Sunday. [10 May 1846]
I am always telling you, because always feeling, that I can express nothing of what goes from my heart to you, my Ba: but there is a certain choice I have all along exercised, of subjects on which I would try and express somewhat—while others might be let alone with less disadvantage. When we first met, it was in your thought that I loved you only for your poetry .. I think you thought that: and because one might be imagined to love that and not you,—because everybody must love it, indeed, that is worthy, and yet needs not of necessity love you,—yet might mistake, or determine to love you thro’ loving it .. for all these reasons, there was not the immediate demand on me for a full expression of my admiration for your intellectuality,—do you see?—rather, it was proper to insist as little as possible on it, and speak to the woman, Ba, simply—and so I have tried to speak,—partly, in truth, because I love her best, and love her mind by the light and warmth of her heart—reading her verses, saying “and these are Ba’s”,—not kissing her lips because they spoke the verses. But it does not follow that I have lost the sense of any delight that has its source in you, my dearest, dearest,—however I may choose to live habitually with certain others in preference. I would shut myself up with you, and die to the world, and live out fifty long,—long lives in bliss through your sole presence—but it is no less true that it will also be an ineffable pride,—something too sweet for the name of pride,—to avow myself, before anyone whose good opinion I am solicitous to retain, as so distinguished by you—it is too sweet, indeed,—so I guard against it,—for frequent allusion to it, might, .. (as I stammer, and make plain things unintelligible) .. might cause you to misconceive me, .. which would be dreadful .. for after all, Ba’s head has given the crown its worth,—though a wondrous crown it is, too!– All this means .. the avowal we were speaking of, will be a heart’s pride—above every other pride whenever you decide on making such an avowal. You will understand as you do ever your own
—On getting home I found letters and letters—the best being a summons to meet Tennyson at Moxon’s on Tuesday,—and the frightfullest .. nay, I will send it. Now, Ba, hold my hand from the distant room, tighter than ever, at about 8. o’clock on Wednesday, .. for I must go, I fear. “Unaccustomed as I am to public speaking ..” &c &c “ἐα, ἐα, ἀπεχε, φευ.” Then Mr Kenyon writes that his friend Commodore Jones is returned to England in bad health and that he must away to Portsmouth and see him. So I do not go on Monday. While I was away Chorley’s brother (John Chorley) called,—having been put to the trouble of a journey hither for nothing.
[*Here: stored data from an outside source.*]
Lemma init_raises_first_missing_witness :
  first_missing_required "sv.zarr" "labels.zarr" "bottom.zarr" "boxes.csv"
    ex_fs_empty ex_config = Some "sv.zarr"%string
  /\ zarr_on_disk ex_fs_empty ex_config "sv.zarr" = None
  /\ __init__ "sv.zarr" "labels.zarr" "bottom.zarr" "boxes.csv" ex_fs_empty
       ex_config []
     = (Raise (FileNotFoundError
                 "Required data for cruise `S2019847` not found at `/data/2019/S2019847/ACOUSTIC/GRIDDED/S2019847_sv.zarr`"),
        []).
Proof.
  split; [reflexivity|]. split; [reflexivity|].
  destruct (@init_raises_first_missing Z "sv.zarr" "labels.zarr"
              "bottom.zarr" "boxes.csv" ex_fs_empty ex_config []
              "sv.zarr"%string eq_refl) as (issued & Heq & Hdata).
  destruct (Hdata eq_refl) as [_ ->]. exact Heq.
Defined.

Lemma init_availability_witness :
  ex_init ex_config [] = (Ok ex_cruise, [ex_warning])
  /\ require_school_boxes ex_config = true
  /\ school_boxes_available ex_cruise = true
  /\ bottom_available ex_cruise = false.
Proof.
  split; [reflexivity|]. split; [reflexivity|].
  destruct (@init_availability Z "sv.zarr" "labels.zarr" "bottom.zarr"
              "boxes.csv" ex_fs ex_config [] ex_cruise [ex_warning] eq_refl)
    as (_ & _ & _ & Hbot & _ & _ & _ & Hbox).
  split; [exact (Hbox eq_refl) | exact Hbot].
Defined.

Lemma init_flags_only_raise_witness :
  ex_init ex_config [] = (Ok ex_cruise, [ex_warning])
  /\ ex_init (mkCruiseConfig "/data/2019/S2019847" false false false) []
     = (Ok ex_cruise, [ex_warning]).
Proof.
  split; [reflexivity|].
  exact (@init_flags_only_raise Z "sv.zarr" "labels.zarr" "bottom.zarr"
           "boxes.csv" ex_fs ex_config [] ex_cruise [ex_warning] eq_refl).
Defined.

Lemma init_required_then_queries_succeed_witness :
  ex_init ex_config [] = (Ok ex_cruise, [ex_warning])
  /\ require_school_boxes ex_config = true
  /\ require_annotations ex_config = true
  /\ is_ok (get_school_boxes ex_cruise (Some (-5)) None None (Some 7)
              (SelList [99])) = true
  /\ is_ok (get_school_boxes ex_cruise None (Some 3) None None SelNone)
     = true.
Proof.
  split; [reflexivity|]. split; [reflexivity|]. split; [reflexivity|].
  destruct (@init_required_then_queries_succeed Z "sv.zarr" "labels.zarr"
              "bottom.zarr" "boxes.csv" ex_fs ex_config [] ex_cruise
              [ex_warning] eq_refl eq_refl) as [Hexplicit Hdefault].
  split.
  - exact (proj2 (Hexplicit (Some (-5)) None None (Some 7) 0 [99])).
  - exact (proj2 (Hdefault eq_refl) None (Some 3) None None).
Defined.

Lemma read_name_trailing_separator_witness :
  path ex_config_trailing = ("/data/2019/S2019847" ++ "/")%string
  /\ _read_name ex_config_trailing = EmptyString
  /\ gridded_filepath ex_config_trailing (_read_name ex_config_trailing)
       "sv.zarr"
     = "/data/2019/S2019847/ACOUSTIC/GRIDDED/_sv.zarr"%string.
Proof.
  split; [reflexivity|].
  exact (@read_name_trailing_separator ex_config_trailing
           "/data/2019/S2019847" "sv.zarr" eq_refl).
Defined.

Lemma gridded_filepath_layout_witness :
  path ex_config = ("/data/2019" ++ "/" ++ "S2019847")%string
  /\ _read_name ex_config = "S2019847"%string
  /\ gridded_filepath ex_config (_read_name ex_config) "sv.zarr"
     = "/data/2019/S2019847/ACOUSTIC/GRIDDED/S2019847_sv.zarr"%string.
Proof.
  split; [reflexivity|].
  apply (@gridded_filepath_layout ex_config "/data/2019" "S2019847"
           "sv.zarr" eq_refl).
  - discriminate.
  - apply rfind_sep_none_get. reflexivity.
Defined.

Lemma get_sv_slice_succeeds_iff_witness :
  get_sv_slice ex_cruise (Some 1) (Some 3) None None (SelList [18000; 3])
  = Raise (KeyError 3)
  /\ ~ In 3 (frequencies ex_cruise)
  /\ get_sv_slice ex_cruise_repeated (Some 1) (Some 3) None None SelNone
     = Raise InvalidIndexError
  /\ ~ NoDup (frequencies ex_cruise_repeated).
Proof.
  split; [reflexivity|].
  destruct (proj2 (proj2 (proj2
              (@get_sv_slice_succeeds_iff Z ex_cruise (Some 1) (Some 3)
                 None None)))
              (SelList [18000; 3]) (KeyError 3) eq_refl)
    as [(Hinv & _) | (k & Hk & Hnk & _)]; [discriminate Hinv|].
  injection Hk as <-. split; [exact Hnk|].
  split; [reflexivity|].
  destruct (proj2 (proj2 (proj2
              (@get_sv_slice_succeeds_iff Z ex_cruise_repeated (Some 1)
                 (Some 3) None None)))
              SelNone InvalidIndexError eq_refl)
    as [(_ & Hnd & _) | (k & Hk & _)]; [exact Hnd | discriminate Hk].
Defined.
I have been out this morning—to church with my sister—and the sun shone almost oppres[s]ively,—but now all is black, and threatening. How I send my heart after your possible movements, my own all-beloved! Care for yourself, and for me. But a few months more,—if God shall please! May He bless you.
Ever your own RB
Hail and rain—at a quarter to four o’clock!
Address: Miss Barrett, / 50. Wimpole St.
Docket, in EBB’s hand: 173.
Publication: RB-EBB, pp. 692–694.
Manuscript: Wellesley College.
1. Date provided by postmark.
2. “Ah, ah, refrain, alas!” The “frightfullest” letter was an invitation to the 57th anniversary dinner of the Royal Literary Fund on 13 May. RB was asked to speak for the dramatists in response to a toast made by Thomas Noon Talfourd; it was one of RB’s rare attempts at public speaking.
3. William Jones died on 24 May 1846 at Haslar Hospital in Gosport. He had entered the Navy in 1805 and attained the rank of Captain in 1828. On 27 June 1843 he was appointed “to the Penelope steam-frigate … He continued in that ship on the coast of Africa, latterly with the broad pendant of Commodore, until within a short time of his death” (A Naval Biographical Dictionary, 1849, p. 595). His death was reported in the leading newspapers for 26 May 1846 (see letter 2383).
4. John Rutter Chorley (1806–67) contributed to The Athenæum between 1846 and 1854. He gave and bequeathed his extensive collection of Spanish plays to the British Museum.